Count the lines below that contain the word "pred", and state only that number.

Collected data entries

- Opening Delimiter -

(** X2.  The loop of [generateCode].  A returning call made at least one
    draw and at most as many as it had iterations; the code it returns is
    that of its last draw, which is free, and the codes of all draws before
    it were taken; and the result is the same for every larger bound on the
    iterations. *)
Theorem generateCode_first_free fuel (m : gmap string FileShare) k c k' :
  generateCode random fuel m k = Some (c, k') →
  k < k' ∧ k' ≤ k + fuel ∧
  c = toString (draw (random (pred k'))) ∧
  Map_has m c = false ∧
  (∀ i, k ≤ i < pred k' → Map_has m (toString (draw (random i))) = true) ∧
  (∀ fuel', fuel ≤ fuel' → generateCode random fuel' m k = Some (c, k')).
Proof.
  intros H. pose proof H as H0.
  apply generateCode_inv in H as (j & Hkj & Hj & -> & -> & Hfree & Hbusy).
  cbn [pred]. split_and!; try lia; try reflexivity.
  - apply Map_has_false. exact Hfree.
  - intros i Hi. apply Map_has_true. apply Hbusy. exact Hi.
  - intros fuel' Hf. replace fuel' with (fuel + (fuel' - fuel)) by lia.
    apply generateCode_more_fuel. exact H0.
Qed.

(** What an event does to the counters of the calls made: an upload of a
    file calls [URL.createObjectURL] once and [Math.random] at least once,
    every other event calls neither. *)
Lemma step_calls fuel w e w' :
  step random createObjectURL fuel w e = Some w' →
  if assigns w e
  then objectURLs w' = S (objectURLs w) ∧ randomCalls w < randomCalls w'
  else objectURLs w' = objectURLs w ∧ randomCalls w' = randomCalls w.
Proof.
  unfold step, assigns. destruct (enabled w e); [|intros [= <-]; split; reflexivity].
  destruct (handle random createObjectURL fuel e w) as [w1|] eqn:H; [|discriminate].
  cbn [fmap option_fmap option_map]. intros [= <-]. cbn [andb render].
  destruct e as [| |[f|]| | |[f|]| | | |v|];
    cbn [handle handleFileSelect handleDrop] in H;
    try (apply (inj Some) in H as <-; split; reflexivity).
  - apply handleFileUpload_inv in H as (c & k & Hg & ->).
    apply generateCode_inv in Hg as (j & Hj & _ & -> & _). cbn in Hj |- *.
    clear -Hj. lia.
  - apply handleFileUpload_inv in H as (c & k & Hg & ->).
    apply generateCode_inv in Hg as (j & Hj & _ & -> & _). cbn in Hj |- *.
    clear -Hj. lia.
  - apply (inj Some) in H as <-. unfold handleDownload.
    destruct (Map_get _ _); split; reflexivity.
Qed.

(** X3.  Accounting of a session.  The registry grows by exactly one entry
    per upload, [URL.createObjectURL] is called exactly once per upload and
    by nothing else, and [Math.random] is called at least once per upload. *)
Theorem session_accounting fuel w es w' cs :
  run random createObjectURL fuel w es = Some (w', cs) →
  size (fileShares (app w')) = size (fileShares (app w)) + length cs ∧
  objectURLs w' = objectURLs w + length cs ∧
  randomCalls w + length cs ≤ randomCalls w'.
Proof.
  revert w cs. induction es as [|e es IH]; intros w cs H; cbn in H.
  - injection H as <- <-. cbn. lia.
  - destruct (step random createObjectURL fuel w e) as [w1|] eqn:Hs; [|discriminate].
    destruct (run random createObjectURL fuel w1 es) as [[w2 cs']|] eqn:Hr;
      [|discriminate].
    injection H as <- <-. destruct (IH _ _ Hr) as (Hsz & Hu & Hr').
    pose proof (step_calls _ _ _ _ Hs) as Hc.
    apply step_shares in Hs. destruct (assigns w e).
    + destruct Hs as (f & Hfree & _ & Hput). destruct Hc as [Hc1 Hc2].
      rewrite Hput, (map_size_insert_None _ _ _ Hfree) in Hsz. cbn [length]. lia.
    + destruct Hc as [Hc1 Hc2]. rewrite Hs in Hsz. lia.
Qed.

- Closing Delimiter -

## WORKED SOLUTION
3